▸ What is expected
For the entries below, repeat exactly each line starting with the one that contains "peers_evicted => 45" and going on through the one that contains "current_pending_packets => 69", and no others.

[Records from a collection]
####################

(* ===== verification/Stats.v ===== *)
(** * Transport statistics

    [src/securecnet/include/securecnet/transport_stats.hpp]: the counters and
    gauges every endpoint keeps.  [TransportStats] maps each field to its
    value. *)
From S2P Require Import Prelude.
#[local] Open Scope Z_scope.

Module Stat.
Inductive Stat : Set :=
  | packets_sent
  | packets_received
  | message_frames_sent
  | message_frames_received
  | bytes_sent
  | bytes_received
  | reliable_message_enqueued
  | reliable_messages_delivered
  | reliable_messages_dropped
  | reliable_acks_sent
  | reliable_acks_received
  | reliable_retransmits
  | reliable_expired
  | reliable_loss_events
  | ordered_messages_received
  | ordered_messages_released
  | ordered_messages_buffered
  | ordered_messages_dropped
  | sequenced_messages_received
  | sequenced_messages_dropped
  | fragmented_messages_sent
  | fragmented_messages_received
  | fragments_sent
  | fragments_received
  | fragment_duplicates
  | fragment_invalid_sets
  | reassemblies_completed
  | reassemblies_expired
  | reassembly_drops
  | reassembly_memory_rejections
  | handshake_attempts
  | handshake_successes
  | handshake_failures
  | handshake_retries_sent
  | handshake_retries_received
  | sessions_established
  | session_resumptions_attempted
  | session_resumptions_accepted
  | session_resumptions_rejected
  | keepalives_sent
  | keepalives_received
  | closes_sent
  | closes_received
  | idle_timeouts
  | establish_timeouts
  | peers_evicted
  | state_transitions
  | auth_failures
  | decrypt_failures
  | replays_dropped
  | unsupported_version_packets
  | bad_packets
  | protocol_errors
  | truncated_datagrams
  | socket_errors
  | queue_full_events
  | would_block_events
  | dropped_packets
  | rate_limited_packets
  | invalid_packet_penalties
  | amplification_drops
  | backpressure_events
  | send_budget_refills
  | send_budget_throttles
  | rtt_latest_ms
  | rtt_smoothed_ms
  | rtt_variance_ms
  | current_retransmit_timeout_ms
  | current_peer_count
  | current_pending_packets
  | current_reliable_pending
  | current_reliable_inflight
  | current_reassembly_count
  | current_reassembly_memory_bytes
  | current_send_budget_bytes
  | estimated_loss_per_mille
  | congestion_current_rate_bytes_per_second
  | congestion_current_window_bytes
  | congestion_ack_events
  | congestion_loss_events
  | congestion_backpressure_events.

(** The position of a field in the struct, and the fields by position. *)
Definition index (f : Stat) : nat :=
  match f with
  | packets_sent => 0
  | packets_received => 1
  | message_frames_sent => 2
  | message_frames_received => 3
  | bytes_sent => 4
  | bytes_received => 5
  | reliable_message_enqueued => 6
  | reliable_messages_delivered => 7
  | reliable_messages_dropped => 8
  | reliable_acks_sent => 9
  | reliable_acks_received => 10
  | reliable_retransmits => 11
  | reliable_expired => 12
  | reliable_loss_events => 13
  | ordered_messages_received => 14
  | ordered_messages_released => 15
  | ordered_messages_buffered => 16
  | ordered_messages_dropped => 17
  | sequenced_messages_received => 18
  | sequenced_messages_dropped => 19
  | fragmented_messages_sent => 20
  | fragmented_messages_received => 21
  | fragments_sent => 22
  | fragments_received => 23
  | fragment_duplicates => 24
  | fragment_invalid_sets => 25
  | reassemblies_completed => 26
  | reassemblies_expired => 27
  | reassembly_drops => 28
  | reassembly_memory_rejections => 29
  | handshake_attempts => 30
  | handshake_successes => 31
  | handshake_failures => 32
  | handshake_retries_sent => 33
  | handshake_retries_received => 34
  | sessions_established => 35
  | session_resumptions_attempted => 36
  | session_resumptions_accepted => 37
  | session_resumptions_rejected => 38
  | keepalives_sent => 39
  | keepalives_received => 40
  | closes_sent => 41
  | closes_received => 42
  | idle_timeouts => 43
  | establish_timeouts => 44
  | peers_evicted => 45
  | state_transitions => 46
  | auth_failures => 47
  | decrypt_failures => 48
  | replays_dropped => 49
  | unsupported_version_packets => 50
  | bad_packets => 51
  | protocol_errors => 52
  | truncated_datagrams => 53
  | socket_errors => 54
  | queue_full_events => 55
  | would_block_events => 56
  | dropped_packets => 57
  | rate_limited_packets => 58
  | invalid_packet_penalties => 59
  | amplification_drops => 60
  | backpressure_events => 61
  | send_budget_refills => 62
  | send_budget_throttles => 63
  | rtt_latest_ms => 64
  | rtt_smoothed_ms => 65
  | rtt_variance_ms => 66
  | current_retransmit_timeout_ms => 67
  | current_peer_count => 68
  | current_pending_packets => 69
  | current_reliable_pending => 70
  | current_reliable_inflight => 71
  | current_reassembly_count => 72
  | current_reassembly_memory_bytes => 73
  | current_send_budget_bytes => 74
  | estimated_loss_per_mille => 75
  | congestion_current_rate_bytes_per_second => 76
  | congestion_current_window_bytes => 77
  | congestion_ack_events => 78
  | congestion_loss_events => 79
  | congestion_backpressure_events => 80
  end.

Definition all : list Stat :=
  [packets_sent; packets_received; message_frames_sent; message_frames_received; bytes_sent;
   bytes_received; reliable_message_enqueued; reliable_messages_delivered;
   reliable_messages_dropped; reliable_acks_sent; reliable_acks_received;
   reliable_retransmits; reliable_expired; reliable_loss_events; ordered_messages_received;
   ordered_messages_released; ordered_messages_buffered; ordered_messages_dropped;
   sequenced_messages_received; sequenced_messages_dropped; fragmented_messages_sent;
   fragmented_messages_received; fragments_sent; fragments_received; fragment_duplicates;
   fragment_invalid_sets; reassemblies_completed; reassemblies_expired; reassembly_drops;
   reassembly_memory_rejections; handshake_attempts; handshake_successes; handshake_failures;
   handshake_retries_sent; handshake_retries_received; sessions_established;
   session_resumptions_attempted; session_resumptions_accepted; session_resumptions_rejected;
   keepalives_sent; keepalives_received; closes_sent; closes_received; idle_timeouts;
   establish_timeouts; peers_evicted; state_transitions; auth_failures; decrypt_failures;
   replays_dropped; unsupported_version_packets; bad_packets; protocol_errors;
   truncated_datagrams; socket_errors; queue_full_events; would_block_events;
   dropped_packets; rate_limited_packets; invalid_packet_penalties; amplification_drops;
   backpressure_events; send_budget_refills; send_budget_throttles; rtt_latest_ms;
   rtt_smoothed_ms; rtt_variance_ms; current_retransmit_timeout_ms; current_peer_count;
   current_pending_packets; current_reliable_pending; current_reliable_inflight;
   current_reassembly_count; current_reassembly_memory_bytes; current_send_budget_bytes;
   estimated_loss_per_mille; congestion_current_rate_bytes_per_second;
   congestion_current_window_bytes; congestion_ack_events; congestion_loss_events;
   congestion_backpressure_events].

Lemma all_index f : all !! index f = Some f.
Proof. by destruct f. Qed.

#[global] Instance Stat_eq_dec : EqDecision Stat.
Proof.
  refine (λ f g, cast_if (decide (index f = index g))).
  - pose proof (all_index f). pose proof (all_index g). congruence.
  - congruence.
Defined.
End Stat.
Abbreviation Stat := Stat.Stat.

Definition TransportStats : Type := Stat → U64.

(** [TransportStats::reset]: every field 0. *)
Definition reset_stats : TransportStats := λ _, 0.

Definition stat_set (f : Stat) (v : U64) (s : TransportStats) : TransportStats :=
  λ g, if decide (f = g) then v else s g.

(** [_stats.f += n] *)
Definition stat_add (f : Stat) (n : U64) (s : TransportStats) : TransportStats :=
  stat_set f (w64 (s f + n)) s.

Lemma stat_add_eq f n s : stat_add f n s f = w64 (s f + n).
Proof. unfold stat_add, stat_set. by rewrite decide_True. Qed.
Lemma stat_add_ne f g n s : f ≠ g → stat_add f n s g = s g.
Proof. intros. unfold stat_add, stat_set. by rewrite decide_False. Qed.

####################

▸ Answer for this exercise
  | peers_evicted => 45
  | state_transitions => 46
  | auth_failures => 47
  | decrypt_failures => 48
  | replays_dropped => 49
  | unsupported_version_packets => 50
  | bad_packets => 51
  | protocol_errors => 52
  | truncated_datagrams => 53
  | socket_errors => 54
  | queue_full_events => 55
  | would_block_events => 56
  | dropped_packets => 57
  | rate_limited_packets => 58
  | invalid_packet_penalties => 59
  | amplification_drops => 60
  | backpressure_events => 61
  | send_budget_refills => 62
  | send_budget_throttles => 63
  | rtt_latest_ms => 64
  | rtt_smoothed_ms => 65
  | rtt_variance_ms => 66
  | current_retransmit_timeout_ms => 67
  | current_peer_count => 68
  | current_pending_packets => 69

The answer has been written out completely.